Эти три принципа: имманентность, автономность мышления и антипсихологизм представляют три основные твердыни трансцендентального идеализма. Если хоть одна из этих твердынь падет, то падают и другие, а вместе с ними и все построение критицизма. В самом деле, если объект познания не имманентен мысли или сознанию, то это значит, что он находится вне его, как некоторая сущность, подлежащая разоблачению в своей внутренней природе. Но тем самым мысли задается именно та задача, над которой трудились метафизики всех времен, т. е., познание «вещи в себе». Таким образом, признание трансцендентности предмета познания грозит критицизму постоянным прорывом в метафизику. Совершенно также обстоит дело и с репрезентативностью знания. Если бы критицизм признал, что знание по праву воспроизводит нечто ему внешнее, что в этом и состоит его истинное назначение, то тем самым он признал бы трансцендентность предмета познания, а вместе с тем и познание вещей в себе. Столь же неизбежным является для критицизма крайний антипсихологизм: в нем критицизм хочет поставить критерий истинности знания вне всякой зависимости от его происхождения. И это необходимо для критицизма именно потому, что лишь таким путем можно отстоять абсолютный априоризм знания во всей его структуре. А трансцендентальный идеализм стоит и падает с теорией абсолютного априоризма.
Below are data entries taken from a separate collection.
(** [unquote]: the string whose opening quote has been read, and what follows its closing quote. *)
Fixpoint unquote (line : Z) (body : text) : Res (text * text) :=
  let unterminated := Err (error_at line (txt "a closing `" ++ [34] ++ txt "`")) in
  match body with
  | [] => unterminated
  | c :: r =>
      if c =? 34 then Ok ([], r)
      else if c =? 92 then
        match r with
        | [] => unterminated
        | e :: r =>
            if e =? 34 then push_char 34 (unquote line r)
            else if e =? 92 then push_char 92 (unquote line r)
            else if e =? 110 then push_char 10 (unquote line r)
            else if e =? 116 then push_char 9 (unquote line r)
            else if e =? 114 then push_char 13 (unquote line r)
            else if e =? 117 then
              let bad := Err (error_at line (txt "`\u` takes four hex digits naming a character")) in
              match r with
              | a :: b :: c :: d :: r =>
                  let hex := [a; b; c; d] in
                  match (if forallb is_ascii_hexdigit hex then v ← digits_value 16 hex; char_from_u32 v else None) with
                  | Some ch => push_char ch (unquote line r)
                  | None => bad
                  end
              | _ => bad
              end
            else Err (error_at line (txt "`\" ++ [e] ++ txt "` is not an escape this reader knows: `\" ++ [34]
                                     ++ txt "`, `\\`, `\n`, `\t`, `\r` and `\uXXXX`"))
        end
      else if is_control c && negb (c =? 9)
      then Err (error_at line (txt "a control character in a string; write it as `\uXXXX`"))
      else push_char c (unquote line r)
  end.

Inductive Kind := Quoted | Bare.

(** [is_scalar]: what may be written without quotes. *)
Definition is_scalar (tok : text) : bool :=
  text_eqb tok (txt "true") || text_eqb tok (txt "false")
  || match parse_int 64 tok with Some _ => true | None => false end
  || match parse_f64 tok with Some v => is_finite v | None => false end.

Definition comment_or_end (after : text) : bool :=
  match after with [] => true | c :: _ => c =? 35 end.
Definition ends_token (c : char) : bool := is_whitespace c || (c =? 35).

Definition value (rest : text) (line : Z) : Res (text * Kind) :=
  let s := trim_start rest in
  let trailing := Err (error_at line (txt "nothing but a comment after a value")) in
  match s with
  | 34 :: body =>
      '(v, after) ← unquote line body;
      if comment_or_end (trim_start after) then Ok (v, Quoted) else trailing
  | _ =>
      let tok := default [] (head (split ends_token s)) in
      match tok with
      | [] => Err (error_at line (txt "a value after the `=`"))
      | _ =>
          if negb (is_scalar tok)
          then Err (error_at line (tick tok ++ txt " has to be quoted: only `true`, `false` and numbers go bare"))
          else if comment_or_end (trim_start (drop (length tok) s)) then Ok (tok, Bare) else trailing
      end
  end.

(** [check_path]: the shape of a path under the prefix. *)
Definition check_path (p : text) (line : Z) : Res unit :=
  match p with
  | [] => Err (error_at line (txt "`path` names a place under the prefix"))
  | c :: _ =>
      if c =? 47 then Err (error_at line (txt
        "`path` is relative to the Proton prefix, so it does not start with `/` — that is what keeps a profile portable between machines. To reach outside the prefix, name a drive under `dosdevices/`: `dosdevices/s:/steamapps/common/...` for the game's own install, `dosdevices/z:/` for an absolute path."))
      else if bool_decide (92 ∈ p) then Err (error_at line (txt
        "`path` uses `/`, not `\`: a backslash is an ordinary character in a Linux path, so a Windows-style path would not fail, it would name nothing"))
      else if existsb (text_eqb (txt "..")) (split_char 47 p) then Err (error_at line (txt
        "`path` may not have a `..` component: it is joined onto a prefix and then opened, and a path that climbs out of it is no longer portable between machines. To reach outside the prefix, name a drive under `dosdevices/`: `dosdevices/s:/steamapps/common/...` for the game's own install, `dosdevices/z:/` for an absolute path."))
      else Ok tt
  end.

(** ** The parser *)
Inductive Table := Top | Settings | CheckTable.
#[global] Instance Table_eq_dec : EqDecision Table. Proof. solve_decision. Defined.

Definition Slot : Type := option (text * Z).
Record Draft := {
  draft_at : Z;
  d_format : Slot; d_path : Slot; d_setting : Slot; d_wants : Slot; d_tell : Slot;
}.
Definition new_draft (at_ : Z) : Draft :=
  {| draft_at := at_; d_format := None; d_path := None; d_setting := None; d_wants := None; d_tell := None |}.

Definition need (at_ : Z) (s : Slot) (key : text) : Res text :=
  match s with
  | Some (v, _) => Ok v
  | None => Err (error_at at_ (txt "this `[[check]]` has no " ++ tick key ++ txt " key"))
  end.
Definition finish (d : Draft) : Res Check :=
  let at_ := draft_at d in
  f ← need at_ (d_format d) (txt "format");
  p ← need at_ (d_path d) (txt "path");
  s ← need at_ (d_setting d) (txt "setting");
  w ← need at_ (d_wants d) (txt "wants");
  t ← need at_ (d_tell d) (txt "tell");
  mret {| format := format_from_name f; path := p; setting := s; wants := w; tell := t |}.
(** [collect::<Result<_, _>>()] *)
Fixpoint finish_all (ds : list Draft) : Res (list Check) :=
  match ds with
  | [] => mret []
  | d :: ds => c ← finish d; cs ← finish_all ds; mret (c :: cs)
  end.

(** The slot a key of [[[check]]] names: how to read it and how to fill it. *)
Definition slot_of (key : text) : option ((Draft -> Slot) * (Slot -> Draft -> Draft)) :=
  if text_eqb key (txt "format") then Some (d_format, fun s d => {d with d_format := s})
  else if text_eqb key (txt "path") then Some (d_path, fun s d => {d with d_path := s})
  else if text_eqb key (txt "setting") then Some (d_setting, fun s d => {d with d_setting := s})
  else if text_eqb key (txt "wants") then Some (d_wants, fun s d => {d with d_wants := s})
  else if text_eqb key (txt "tell") then Some (d_tell, fun s d => {d with d_tell := s})
  else None.

(** [table_header]: the table a line opens, if it is a header. *)
Definition table_header (t : text) (line : Z) : Res (option Table) :=
  if negb (starts_with [91] t) then Ok None
  else
    let close := if starts_with [91; 91] t then [93; 93] else [93] in
    match split_once_str close t with
    | None => Err (error_at line (txt "a closing `]`"))
    | Some (before, after) =>
        let h := before ++ close in
        if negb (comment_or_end (trim_start after))
        then Err (error_at line (txt "nothing but a comment after a table"))
        else if text_eqb h (txt "[settings]") then Ok (Some Settings)
        else if text_eqb h (txt "[[check]]") then Ok (Some CheckTable)
        else Err (error_at line (tick h ++ txt " is not a table of a profile, which has `[settings]` and `[[check]]`"))
    end.

Definition key_char (c : char) : bool := is_ascii_alphanumeric c || (c =? 95) || (c =? 45).
Definition split_key (t : text) (line : Z) : Res (text * text) :=
  match split_once (Z.eqb 61) t with
  | None => Err (error_at line (txt "`key = value`"))
  | Some (key, rest) =>
      let key := trim key in
      match key with
      | [] => Err (error_at line (txt "a key before the `=`"))
      | _ =>
          if negb (forallb key_char key)
          then Err (error_at line (tick key ++ txt " is not a key: a key here is letters, digits, `_` and `-`"))
          else Ok (key, rest)
      end
  end.

(** What [parse] has read so far. *)
Record Parsing := {
  version : option Z;
  p_name : option (text * Z);
  p_bridge : option (Bridge * Z);
  p_settings : list (text * text * Z);
  settings_at : option Z;
  drafts : list Draft;
  table : Table;
}.
Definition parsing0 : Parsing :=
  {| version := None; p_name := None; p_bridge := None; p_settings := []; settings_at := None;
     drafts := []; table := Top |}.

Definition already_set (line : Z) (key : text) (first : Z) : ParseError :=
  error_at line (tick key ++ txt " is already set on line " ++ show_uint first).

Definition parse_version (line : Z) (t : text) (st : Parsing) : Res Parsing :=
  match strip_prefix (txt "version") t with
  | None => Err (error_at line (txt "a profile starts with `version = 1`, before anything else"))
  | Some rest =>
      match strip_prefix [61] (trim_start rest) with
      | None => Err (error_at line (txt "`version = 1`"))
      | Some rest =>
          let whole := Err (error_at line (txt "`version` is a whole number, as in `version = 1`")) in
          match value rest line with
          | Ok (v, Bare) =>
              match parse_uint 32 10 v with
              | None => whole
              | Some v =>
                  if negb (v =? VERSION)
                  then Err {| err_line := Some line;
                              message := txt "this profile is version " ++ show_uint v
                                ++ txt "; this tobii-linux reads version " ++ show_uint VERSION
                                ++ txt ". Update tobii-linux, or write the profile for version "
                                ++ show_uint VERSION ++ txt ".";
                              unknown_version := Some v |}
                  else Ok {st with version := Some v}
              end
          | _ => whole
          end
      end
  end.

Definition open_table (line : Z) (h : Table) (st : Parsing) : Res Parsing :=
  match h with
  | Settings =>
      match settings_at st with
      | Some first => Err (error_at line (txt "`[settings]` is already open from line " ++ show_uint first))
      | None => Ok {st with settings_at := Some line; table := h}
      end
  | CheckTable => Ok {st with drafts := drafts st ++ [new_draft line]; table := h}
  | Top => Ok {st with table := h}
  end.

Definition parse_top (line : Z) (key rest : text) (st : Parsing) : Res Parsing :=
  if text_eqb key (txt "version") then Err (error_at line (txt "`version` is already set"))
  else if text_eqb key (txt "name") then
    '(v, _) ← value rest line;
    match p_name st with
    | Some (_, first) => Err (already_set line key first)
    | None => Ok {st with p_name := Some (v, line)}
    end
  else if text_eqb key (txt "bridge") then
    match p_bridge st with
    | Some (_, first) => Err (already_set line key first)
    | None =>
        match value rest line with
        | Ok (v, Bare) =>
            if text_eqb v (txt "true") then Ok {st with p_bridge := Some (Required, line)}
            else if text_eqb v (txt "false") then Ok {st with p_bridge := Some (NotNeeded, line)}
            else Err (error_at line (txt "`bridge` is `true` or `false`"))
        | _ => Err (error_at line (txt "`bridge` is `true` or `false`"))
        end
    end
  else Err (error_at line (tick key ++ txt
    " is not a key this build knows. Before any table a profile holds `version`, `name` and `bridge`; this program's own settings go under `[settings]` and a check under `[[check]]`.")).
Для удержания же априоризма знания надо опереть его на чисто формальные законы, т. е., на чистую логику. И в конце концов критический идеализм ни к чему так не стремится, как к провозглашению совпадения теории познания с логикой. И это именно потому, что лишь в пределах логических дедукций можно с некоторым правдоподобием утверждать порождение знания чистой мыслью и даже создание мыслью своею предмета. Что дедукция такой рационализированной природы приводит к изображению её в схемах математики, — это уже ясное следствие из всего предыдущего.
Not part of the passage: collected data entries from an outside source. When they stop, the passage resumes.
(* ===== verification/ProfileStore.v ===== *)
(** * ProfileStore: the profiles directory (crates/tobii-config/src/profiles.rs)

    One file per game, named by its app id. Which names are this program's, reading one
    profile and listing them all, with the built-in ones behind, and saving one over what
    is there. *)
From stdpp Require Import gmap.
From S2P Require Import Prelude F64 Floats Utf8 Text Decimal Paths Disk KeyVal Commands Store Profiles ProfileEdit.

(** ** Names *)
Definition is_appid (s : text) : bool :=
  match s with
  | c :: cs => is_ascii_digit c && negb (c =? 48) && forallb is_ascii_digit cs && (zlen s <=? 10)
  | [] => false
  end.
Definition is_profile_file (name : text) : bool :=
  match strip_suffix FILE_SUFFIX (default name (strip_suffix ATOMIC_TMP_SUFFIX name)) with
  | Some base => is_appid base
  | None => false
  end.
Definition path_in (d appid : text) : text := path_join d (appid ++ FILE_SUFFIX).
Definition profiles_dir (env : text -> option text) : text := path_join (config_dir env) PROFILES_DIR.
Definition profile_path (env : text -> option text) (appid : text) : text := path_in (profiles_dir env) appid.

(** ** Reading *)
Inductive Origin := File (path : text) | Builtin.
Record Loaded := { origin : Origin; profile : Profile }.
Inductive LoadError :=
| Unreadable (o : Origin) (why : text)
| Malformed (o : Origin) (error : ParseError)
| NotAnAppId (s : text).

Section Dir.
(** [io::Error]'s [Display], and the game profiles built into the program. *)
Context (why : io_error -> text).

Definition find_builtin (builtin : list (text * text)) (appid : text) : option text :=
  snd <$> List.find (fun b => text_eqb b.1 appid) builtin.
Definition load_from (f : Fs) (d : text) (builtin : list (text * text)) (appid : text) : result LoadError (option Loaded) :=
  if negb (is_appid appid) then Err (NotAnAppId appid)
  else
    let path := path_in d appid in
    match read_to_string f path with
    | Ok s => match parse s with
              | Ok p => Ok (Some {| origin := File path; profile := p |})
              | Err e => Err (Malformed (File path) e)
              end
    | Err NotFound =>
        match find_builtin builtin appid with
        | Some s => match parse s with
                    | Ok p => Ok (Some {| origin := Builtin; profile := p |})
                    | Err e => Err (Malformed Builtin e)
                    end
        | None => Ok None
        end
    | Err e => Err (Unreadable (File path) (why e))
    end.

Record Listing := {
  profiles : list (text * Loaded);
  problems : list LoadError;
  strays : list text;
  leftovers : list text;
}.
Definition listing0 : Listing := {| profiles := []; problems := []; strays := []; leftovers := [] |}.

Definition appid_le (a b : text) : bool :=
  match (zlen a ?= zlen b) with Lt => true | Gt => false | Eq => match text_cmp a b with Gt => false | _ => true end end.
Definition text_le (a b : text) : bool := match text_cmp a b with Gt => false | _ => true end.
Definition sorted (l : Listing) : Listing :=
  {| profiles := sort_by (fun a b => appid_le a.1 b.1) (profiles l);
     problems := problems l;
     strays := sort_by text_le (strays l);
     leftovers := sort_by text_le (leftovers l) |}.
Для критики обозначенных мною основных позиций трансцендентального идеализма имеется, конечно, множество подходов и возможностей, в зависимости от особенностей каждой данной школы. Их я сейчас касаться не буду. Я ограничусь лишь указанием на тот внутренний идейный кризис, который неизбежно совершается в каждой вариации критицизма. Я утверждаю, что в каждой из упомянутых мною школ происходит внутренняя роковая эволюция идей, приводящая к результату, отменяющему самые основы трансцендентального идеализма. Эта внутренняя и, так сказать, бессознательная самокритика трансцендентального идеализма не менее решительна, чем критика «извне». Так как на нее до сих пор слишком мало обращали внимания, то я позволю себе именно на ней и остановиться.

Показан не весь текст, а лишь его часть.